• **PROBLEM TO SOLVE**
For the data below, give the number of lines that include the word "implb" and nothing else.

[Collected data entries]

┄┄┄┄┄┄┄┄┄┄┄┄┄┄┄┄┄┄┄┄

(** Entries are only ever added, every content written to the file
    lies between the log at the start and the log at the end, and
    every entry added comes from a delivered message of the run. *)
Lemma loop_invariant items : forall st,
  let r := loop env bs atts total items st in
  sent_log st ⊆ sent_log r.1.1
  /\ Forall (fun L => sent_log st ⊆ L /\ L ⊆ sent_log r.1.1) (writes r.1.2)
  /\ (forall c x, sent_log r.1.1 !! c = Some x -> sent_log st !! c = None ->
        entry_from_run env items r.1.2 c x).
Proof.
  induction items as [|[c info] rest IH]; intros st; cbn zeta.
  { rewrite loop_nil. cbn [fst snd]. split; [done|]. split; [constructor|].
    intros c x H1 H2. congruence. }
  rewrite loop_cons. cbn zeta.
  pose proof (step_log st c info) as Hstep. cbn zeta in Hstep.
  set (s := process_country env bs atts total st (c, info)) in *.
  assert (Hs : sent_log st ⊆ sent_log s.1.1
               /\ Forall (fun L => sent_log st ⊆ L /\ L ⊆ sent_log s.1.1) (writes s.1.2)
               /\ (forall c' x, sent_log s.1.1 !! c' = Some x -> sent_log st !! c' = None ->
                     entry_from_run env ((c, info) :: rest) s.1.2 c' x)).
  { destruct Hstep as [[H1 H2]|(e & es & Hi & Hn & Hd & H1 & H2 & H3 & H4)].
    - rewrite H1, H2. cbn [bump sent_log]. split; [done|]. split; [constructor|].
      intros c' x K1 K2. congruence.
    - rewrite H1, H2, sent_state_log.
      split; [by apply insert_subseteq|]. split.
      + constructor; [|constructor]. split; [by apply insert_subseteq|done].
      + intros c' x K1 K2. destruct (decide (c = c')) as [->|Hne].
        * rewrite lookup_insert_eq in K1. injection K1 as <-.
          exists es, (S (processed st)). cbn [email]. subst info.
          repeat split; try done. apply elem_of_cons. by left.
        * rewrite lookup_insert_ne in K1 by done. congruence. }
  destruct Hs as (Hs1 & Hs2 & Hs3).
  destruct (s.2) eqn:Hfl; try done.
  specialize (IH s.1.1). cbn zeta in IH.
  set (r := loop env bs atts total rest s.1.1) in *.
  destruct IH as (I1 & I2 & I3). cbn [fst snd].
  split; [by etrans|]. split.
  - rewrite writes_app. apply Forall_app. split.
    + eapply Forall_impl; [exact Hs2|]. intros L [? ?]. split; [done|by etrans].
    + eapply Forall_impl; [exact I2|]. intros L [? ?]. split; [by etrans|done].
  - intros c' x K1 K2.
    destruct (sent_log s.1.1 !! c') as [y|] eqn:Ey.
    + assert (x = y) as ->.
      { eapply lookup_weaken in Ey; [|exact I1]. congruence. }
      destruct (Hs3 c' y Ey K2) as (es & k & J1 & J2 & J3 & J4).
      exists es, k. repeat split; try done.
      rewrite submits_app, elem_of_app. by left.
    + destruct (I3 c' x K1 Ey) as (es & k & J1 & J2 & J3 & J4).
      exists es, k. repeat split; try done.
      * apply elem_of_cons. by right.
      * rewrite submits_app, elem_of_app. by right.
Qed.

Lemma covered_weaken items (l1 l2 : gmap string entry) :
  l1 ⊆ l2 -> covered items l1 = true -> covered items l2 = true.
Proof.
  intros Hsub. unfold covered. rewrite !forallb_forall. intros H item Hin.
  specialize (H item Hin). destruct (has_email item.2); [|done].
  cbn [implb] in *. apply bool_decide_eq_true in H. apply bool_decide_eq_true.
  destruct H as [x Hx]. exists x. by eapply lookup_weaken.
Qed.

(** When the relay takes every message and the batch size is not
    zero, the loop runs to its end and leaves no country that has an
    address out of the log. *)
Lemma loop_complete items : forall st,
  (forall k r c, smtp env k r c = Delivered) ->
  bs <> 0%Z ->
  let r := loop env bs atts total items st in
  r.2 = Next /\ covered items (sent_log r.1.1) = true.
Proof.
  intros st Hd Hbs. revert st.
  induction items as [|[c info] rest IH]; intros st; cbn zeta; [done|].
  rewrite loop_cons. cbn zeta.
  pose proof (step_log st c info) as Hstep. cbn zeta in Hstep.
  pose proof (step_skip st c info) as Hskip. cbn zeta in Hskip.
  pose proof (loop_invariant rest) as Hinv.
  set (s := process_country env bs atts total st (c, info)) in *.
  assert (Hs : s.2 = Next
               /\ implb (has_email info) (bool_decide (is_Some (sent_log s.1.1 !! c))) = true).
  { destruct (implb (has_email info) (bool_decide (is_Some (sent_log st !! c)))) eqn:Hc.
    - destruct (Hskip eq_refl) as (H1 & _ & H3). split; [done|]. by rewrite H1.
    - destruct Hstep as [[H1 H2]|(e & es & Hi & Hn & _ & H1 & H2 & H3 & H4)].
      + exfalso. destruct info as [[|e es]|]; try done. cbn in Hc.
        apply bool_decide_eq_false in Hc. apply eq_None_not_Some in Hc.
        pose proof (step_attempt env bs atts total st c e es Hc) as H. cbn zeta in H.
        rewrite Hd in H. fold s in H. destruct H as (H & _).
        rewrite H1 in H. apply (f_equal sent_log) in H.
        rewrite sent_state_log in H. cbn [bump sent_log] in H.
        apply (f_equal (fun m => m !! c)) in H. cbn beta in H.
        rewrite lookup_insert_eq in H. congruence.
      + split.
        * rewrite H4. unfold pause_flow. by rewrite decide_False.
        * rewrite H1, sent_state_log, lookup_insert_eq.
          rewrite bool_decide_eq_true_2 by done. by destruct (has_email info). }
  destruct Hs as [Hfl Hc]. rewrite Hfl.
  destruct (IH s.1.1) as [I1 I2]. specialize (Hinv s.1.1). cbn zeta in Hinv.
  destruct Hinv as (Hmono & _). cbn [fst snd]. split; [done|].
  cbn [covered forallb fst snd]. apply andb_true_iff. split; [|done].
  destruct (has_email info); [|done]. cbn [implb] in *.
  apply bool_decide_eq_true in Hc. apply bool_decide_eq_true.
  destruct Hc as [x Hx]. exists x. by eapply lookup_weaken.
Qed.

(** While no write fails, reading the file back gives the log in
    memory. *)
Lemma loop_synced items : forall st,
  (forall k, fs_write env k = Written) ->
  (load_sent_log (disk st)).1 = sent_log st ->
  let r := loop env bs atts total items st in
  (load_sent_log (disk r.1.1)).1 = sent_log r.1.1.
Proof.
  intros st Hw. revert st.
  induction items as [|[c info] rest IH]; intros st Hst; cbn zeta; [done|].
  rewrite loop_cons. cbn zeta.
  pose proof (step_log st c info) as Hstep. cbn zeta in Hstep.
  set (s := process_country env bs atts total st (c, info)) in *.
  assert (Hs : (load_sent_log (disk s.1.1)).1 = sent_log s.1.1).
  { destruct Hstep as [[H1 H2]|(e & es & Hi & Hn & _ & H1 & H2 & H3 & H4)].
    - by rewrite H1.
    - rewrite H1. unfold sent_state. cbn [disk sent_log]. by rewrite Hw. }
  destruct (s.2); try done. cbn [fst snd]. by apply IH.
Qed.

(** The loop never reads the file: two states that differ in the
    file only go through the same turns. *)
Lemma step_disk_irrelevant st1 st2 item :
  sent_log st1 = sent_log st2 -> processed st1 = processed st2 ->
  let s1 := process_country env bs atts total st1 item in
  let s2 := process_country env bs atts total st2 item in
  s1.1.2 = s2.1.2 /\ s1.2 = s2.2
  /\ sent_log s1.1.1 = sent_log s2.1.1 /\ processed s1.1.1 = processed s2.1.1.
Proof.
  destruct st1 as [l1 d1 p1], st2 as [l2 d2 p2], item as [c info].
  cbn [sent_log processed]. intros -> ->. cbn zeta.
  unfold process_country, bump. cbn [sent_log processed disk].
  case_decide; [done|].
  destruct info as [[|e es]|]; try done.
  destruct (send_email env (S p2) e c atts) as [[[]|] ev]; try done.
  - unfold save_sent_log, batch_pause. cbn [processed].
    destruct (fs_write env (S p2)); repeat case_decide; done.
  - unfold batch_pause. cbn [processed]. repeat case_decide; done.
Qed.

Lemma loop_disk_irrelevant items : forall st1 st2,
  sent_log st1 = sent_log st2 -> processed st1 = processed st2 ->
  let r1 := loop env bs atts total items st1 in
  let r2 := loop env bs atts total items st2 in
  r1.1.2 = r2.1.2 /\ r1.2 = r2.2
  /\ sent_log r1.1.1 = sent_log r2.1.1 /\ processed r1.1.1 = processed r2.1.1.
Proof.
  induction items as [|item rest IH]; intros st1 st2 Hl Hp; cbn zeta; [done|].
  rewrite !loop_cons. cbn zeta.
  destruct (step_disk_irrelevant st1 st2 item Hl Hp) as (H1 & H2 & H3 & H4).
  rewrite H2. destruct (process_country env bs atts total st2 item).2 eqn:E.
  - destruct (IH _ _ H3 H4) as (K1 & K2 & K3 & K4). cbn [fst snd].
    rewrite H1, K1. by repeat split.
  - repeat split; congruence.
  - repeat split; congruence.
Qed.
End loop.

(** *** A whole run *)

Lemma load_embassy_data_effects path data : effects (load_embassy_data path data).2 = [].
Proof. by destruct data. Qed.

Lemma load_sent_log_effects f : effects (load_sent_log f).2 = [].
Proof. by destruct f. Qed.

(** The state in which the loop starts. *)
Lemma process_embassies_loop env path data bs atts log_file :
  let items := (load_embassy_data path data).1 in
  let st0 := {| sent_log := (load_sent_log log_file).1; disk := log_file; processed := 0 |} in
  let l := loop env bs atts (length items) items st0 in
  let r := process_embassies env path data bs atts log_file in
  final r = l.1.1 /\ ended r = l.2 /\ effects (trace r) = effects l.1.2.
Proof.
  cbn zeta. unfold process_embassies.
  pose proof (load_embassy_data_effects path data) as Hd.
  pose proof (load_sent_log_effects log_file) as Hl.
  destruct (load_embassy_data path data) as [items evd].
  destruct (load_sent_log log_file) as [sent evl]. cbn [fst snd] in *.
  destruct (loop env bs atts (length items) items _) as [[st evs] fl].
  cbn [final ended trace fst snd]. split; [done|]. split; [done|].
  rewrite !effects_app, Hd, Hl. cbn [app].
  rewrite <- (app_nil_r (effects evs)) at 2. cbn. f_equal.
  by destruct fl.
Qed.

(** *** The claims about the send loop *)

(** C1.  When the send log has an entry for every country of the
    artifact that has an address, a run sends nothing, writes nothing,
    pauses never and leaves the log and the file as they were.  In
    particular, after a first run in which the relay took every
    message (no write failed, the batch size was not zero), a second
    run over the same artifact and the file the first run left sends
    nothing. *)
Theorem C1_second_run_sends_nothing (env1 env2 : Env) (path : string) (data : Artifact)
    (bs1 bs2 : Z) (atts1 atts2 : list string) (log : SendLog) (log_file : file SendLog) :
  (covered data log = true ->
     let r := process_embassies env2 path (Holds data) bs2 atts2 (Holds log) in
     submits (trace r) = [] /\ effects (trace r) = []
     /\ sent_log (final r) = log /\ disk (final r) = Holds log /\ ended r = Next)
  /\ ((forall k r c, smtp env1 k r c = Delivered) ->
      (forall k, fs_write env1 k = Written) ->
      bs1 <> 0%Z ->
      let r1 := process_embassies env1 path (Holds data) bs1 atts1 log_file in
      let r2 := process_embassies env2 path (Holds data) bs2 atts2 (disk (final r1)) in
      covered data (sent_log (final r1)) = true
      /\ submits (trace r2) = [] /\ effects (trace r2) = []
      /\ sent_log (final r2) = sent_log (final r1)
      /\ disk (final r2) = disk (final r1)).
Proof.
  assert (Hrun : forall (f : file SendLog),
    covered data (load_sent_log f).1 = true ->
    let r := process_embassies env2 path (Holds data) bs2 atts2 f in
    submits (trace r) = [] /\ effects (trace r) = []
    /\ sent_log (final r) = (load_sent_log f).1 /\ disk (final r) = f /\ ended r = Next).
  { intros f Hc. cbn zeta.
    destruct (process_embassies_loop env2 path (Holds data) bs2 atts2 f) as (H1 & H2 & H3).
    cbn [load_embassy_data fst] in H1, H2, H3.
    set (st0 := {| sent_log := (load_sent_log f).1; disk := f; processed := 0 |}) in *.
    destruct (loop_covered env2 bs2 atts2 (length data) data st0 Hc) as (K1 & K2 & K3 & K4 & K5).
    rewrite <- submits_effects, H3, K4, H1, H2, K1, K2, K5. done. }
  split.
  - intros Hc. apply (Hrun (Holds log)). exact Hc.
  - intros Hd Hw Hbs. cbn zeta.
    destruct (process_embassies_loop env1 path (Holds data) bs1 atts1 log_file) as (H1 & H2 & H3).
    cbn [load_embassy_data fst] in H1, H2, H3.
    set (st0 := {| sent_log := (load_sent_log log_file).1; disk := log_file; processed := 0 |}) in *.
    destruct (loop_complete env1 bs1 atts1 (length data) data st0 Hd Hbs) as [K1 K2].
    pose proof (loop_synced env1 bs1 atts1 (length data) data st0 Hw eq_refl) as K3.
    cbn zeta in K3. rewrite <- H1 in K2, K3.
    split; [exact K2|].
    rewrite <- K3 in K2. destruct (Hrun _ K2) as (J1 & J2 & J3 & J4 & J5).
    rewrite J1, J2, J3, J4. by rewrite K3.
Qed.
(** [formatTimestamp(timestamp)]: what the [try] block returns, or the
    timestamp itself when a call of the block throws. *)
Definition formatTimestamp (o : FormatOptions) (timestamp : string) : string :=
  if negb (Js.truthy (Js.of_bool (showTimestamp o))) then ""%string
  else
    let attempt :=
      match timestampFormat o with
      | Some "ISO"%string => Date_toISOString pf timestamp
      | Some "UNIX"%string => Some (Number_toString pf (Date_getTime pf timestamp))
      | Some "LOCAL"%string => Date_toLocaleString pf timestamp None
      | _ =>
          match dateFormatOptions o with
          | Some d =>
              if Js.truthy d then Date_toLocaleString pf timestamp (Some d)
              else Date_toISOString pf timestamp
          | None => Date_toISOString pf timestamp
          end
      end in
    default timestamp attempt.

(** [formatMeta(meta)] *)
Definition formatMeta (o : FormatOptions) (meta : Js.value) : string :=
  if negb (Js.truthy meta) || negb (Js.truthy (Js.of_bool (showMeta o))) then ""%string
  else
    let attempt :=
      match metaFormat o with
      | Some "inspect"%string => util_inspect pf meta
      | _ => Some (JSON_stringify pf meta (jsonIndent o))
      end in
    default (String_of pf meta) attempt.

(** [formatStackTrace(stackTrace)] *)
Definition formatStackTrace (stackTrace : option string) : string :=
  if negb (Js.truthy (Js.of_string stackTrace)) then ""%string
  else default ""%string stackTrace.

(** [formatLevel(level)] *)
Definition formatLevel (o : FormatOptions) (l : LogLevel) : string :=
  if negb (Js.truthy (Js.of_bool (showLevel o))) then ""%string
  else LogLevel_upper l.

End WithPlatform.

End BaseFormat.

Module SimpleFormat.
Import BaseFormat.

(** The constructor: the options of the base class, with the four
    separators overridden by [options.separator || default]. *)
Definition new (o : FormatOptions) : FormatOptions :=
  let base := BaseFormat.new o in
  {| showTimestamp := showTimestamp base;
     timestampFormat := timestampFormat base;
     dateFormatOptions := dateFormatOptions base;
     showLevel := showLevel base;
     showMeta := showMeta base;
     metaFormat := metaFormat base;
     jsonIndent := jsonIndent base;
     timestampSeparator := Some (Js.string_or (timestampSeparator o) " ");
     levelSeparator := Some (Js.string_or (levelSeparator o) " ");
     metaSeparator := Some (Js.string_or (metaSeparator o) " ");
     stackTraceSeparator := Some (Js.string_or (stackTraceSeparator o) Js.LF);
     indent := indent base;
     additionalFields := additionalFields base;
     useUnixTimestamps := useUnixTimestamps base;
     timestampKey := timestampKey base;
     levelKey := levelKey base;
     messageKey := messageKey base;
     metaKey := metaKey base;
     stackTraceKey := stackTraceKey base |}.

(** A separator inside a template literal: [undefined] prints as such. *)
Definition template (s : option string) : string := default "undefined"%string s.

Section WithPlatform.

Variable pf : Platform.

(** [format(entry)] *)
Definition format (o : FormatOptions) (entry : LogEntry) : string :=
  let result := ""%string in
  let ts := formatTimestamp pf o (timestamp entry) in
  let result :=
    if Js.truthy (Js.Str ts)
    then result +:+ "[" +:+ ts +:+ "]" +:+ template (timestampSeparator o) else result in
  let lv := formatLevel o (level entry) in
  let result :=
    if Js.truthy (Js.Str lv)
    then result +:+ "[" +:+ lv +:+ "]" +:+ template (levelSeparator o) else result in
  let result := result +:+ message entry in
  let mt := formatMeta pf o (meta entry) in
  let result :=
    if Js.truthy (Js.Str mt) then result +:+ template (metaSeparator o) +:+ mt else result in
  let st := formatStackTrace (stackTrace entry) in
  if Js.truthy (Js.Str st) then result +:+ template (stackTraceSeparator o) +:+ st else result.

End WithPlatform.

End SimpleFormat.

Module JsonFormat.
Import BaseFormat.

(** The constructor: the options of the base class, with the fields of the
    JSON format overridden by [options.field || default]. *)
Definition new (o : FormatOptions) : FormatOptions :=
  let base := BaseFormat.new o in
  {| showTimestamp := showTimestamp base;
     timestampFormat := timestampFormat base;
     dateFormatOptions := dateFormatOptions base;
     showLevel := showLevel base;
     showMeta := showMeta base;
     metaFormat := metaFormat base;
     jsonIndent := jsonIndent base;
     timestampSeparator := timestampSeparator base;
     levelSeparator := levelSeparator base;
     metaSeparator := metaSeparator base;
     stackTraceSeparator := stackTraceSeparator base;
     indent := Some (Js.number_or (indent o) 0);
     additionalFields := Some (default [] (additionalFields o));
     useUnixTimestamps :=
       Some (if Js.truthy (Js.of_bool (useUnixTimestamps o)) then true else false);
     timestampKey := Some (Js.string_or (timestampKey o) "timestamp");
     levelKey := Some (Js.string_or (levelKey o) "level");
     messageKey := Some (Js.string_or (messageKey o) "message");
     metaKey := Some (Js.string_or (metaKey o) "meta");
     stackTraceKey := Some (Js.string_or (stackTraceKey o) "stackTrace") |}.

Section WithPlatform.

Variable pf : Platform.

(** The object that [format] builds before it prints it. *)
Definition logObject (o : FormatOptions) (entry : LogEntry) : JsObject.fields :=
  let obj := JsObject.assign [] (default [] (additionalFields o)) in
  let obj :=
    if Js.truthy (Js.of_bool (showTimestamp o)) then
      let timestampKey := Js.string_or (timestampKey o) "timestamp" in
      if Js.truthy (Js.of_bool (useUnixTimestamps o))
      then JsObject.set timestampKey (Date_getTime pf (timestamp entry)) obj
      else JsObject.set timestampKey (Js.Str (timestamp entry)) obj
    else obj in
  let obj :=
    if Js.truthy (Js.of_bool (showLevel o)) then
      let levelKey := Js.string_or (levelKey o) "level" in
      JsObject.set levelKey (Js.Str (LogLevel_value (level entry))) obj
    else obj in
  let messageKey := Js.string_or (messageKey o) "message" in
  let obj := JsObject.set messageKey (Js.Str (message entry)) obj in
  let obj :=
    if Js.truthy (meta entry) && Js.truthy (Js.of_bool (showMeta o)) then
      let metaKey := Js.string_or (metaKey o) "meta" in
      JsObject.set metaKey (meta entry) obj
    else obj in
  if Js.truthy (Js.of_string (stackTrace entry)) then
    let stackTraceKey := Js.string_or (stackTraceKey o) "stackTrace" in
    JsObject.set stackTraceKey (Js.Str (default ""%string (stackTrace entry))) obj
  else obj.

(** [format(entry)] *)
Definition format (o : FormatOptions) (entry : LogEntry) : string :=
  JSON_stringify pf (Js.Obj (logObject o entry)) (indent o).

End WithPlatform.

End JsonFormat.

(** ** The logger *)

Module Logger.

(** An option typed [boolean | Options]. *)
Inductive Toggle (A : Type) :=
| Flag (b : bool)
| Config (a : A).
Arguments Flag {A} b.
Arguments Config {A} a.

(** [if (this.options.console)]: an object is truthy. *)
Definition enabled {A} (o : option (Toggle A)) : bool :=
  match o with
  | Some (Flag b) => b
  | Some (Config _) => true
  | None => false
  end.

(** What [new Date()] gives when it is printed. *)
Record Now := {
  toISOString : string;
  getTime_toString : string;
  toLocaleString : string
}.

(** [a.slice(from, to)]: a negative index counts from the end. *)
Definition slice {A} (l : list A) (from to : Z) : list A :=
  let len := Z.of_nat (length l) in
  let k := if from <? 0 then Z.max (len + from) 0 else Z.min from len in
  let final := if to <? 0 then Z.max (len + to) 0 else Z.min to len in
  take (Z.to_nat (final - k)) (drop (Z.to_nat k) l).

(** The suspended calls of the asynchronous methods: each is a point at
    which a method waits and from which it goes on later. *)
Inductive Task :=
(** [writeToTransports(entry)] at [await transport.log(entry)] for the
    transport at index [i]; [drain] tells whether [processQueue] is
    waiting for it. *)
| InWrite (entry : loc) (i : nat) (drain : bool)
(** [processQueue] at [await this.writeToTransports(entry)], the call
    having come to its end. *)
| InDrain
(** [processRemainingLogs] at [await this.processQueue()]. *)
| CloseAwaitsQueue
(** The timer [setTimeout(processRemainingLogs, 100)]. *)
| CloseTimer (id : nat)
(** [processRemainingLogs] at [await transport.close()] for the transport
    at index [i]. *)
| CloseAwaitsTransport (i : nat).

(** What a method of the logger lets the outside see besides the calls it
    makes to the platform: the calls of [transport.log], the entries that
    [enqueueLogEntry] shifts out of a full queue, the warning of
    [processLog] and the settlement of the promise of [close]. *)
Inductive Observation :=
| Called (i : nat) (entry : loc)
| Evicted (entry : loc)
| ConsoleWarn (text : string)
| Closed (i : nat)
| CloseResolved
| CloseRejected.

Section WithTransports.

(** The interface [Transport]: [log] changes the transport and the world
    and tells whether it threw; [close] is optional. *)
Variable T : Type.
Variable transport_log : T -> loc -> World -> T * World * bool.
Variable transport_close : T -> option (World -> T * World * bool).
(** The default transports as members of the interface. *)
Variable of_console : ConsoleTransport.t -> T.
Variable of_file : FileTransport.t -> T.

Record LoggerOptions := {
  level : option LogLevel;
  transports_option : option (list T);
  console : option (Toggle ConsoleTransport.Options);
  file : option (Toggle FileTransport.Options);
  includeTimestamp : option bool;
  timestampFormat : option string;
  includeStackTrace : option bool;
  stackTraceLimit : option Z;
  appName : option string;
  environment : option string;
  asyncLogging : option bool;
  logQueue : option Z
}.

Record t := {
  options : LoggerOptions;
  transports : list T;
  queue : list loc;
  isProcessingQueue : bool;
  isClosed : bool
}.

┄┄┄┄┄┄┄┄┄┄┄┄┄┄┄┄┄┄┄┄

• **EXERCISE ANSWER**
4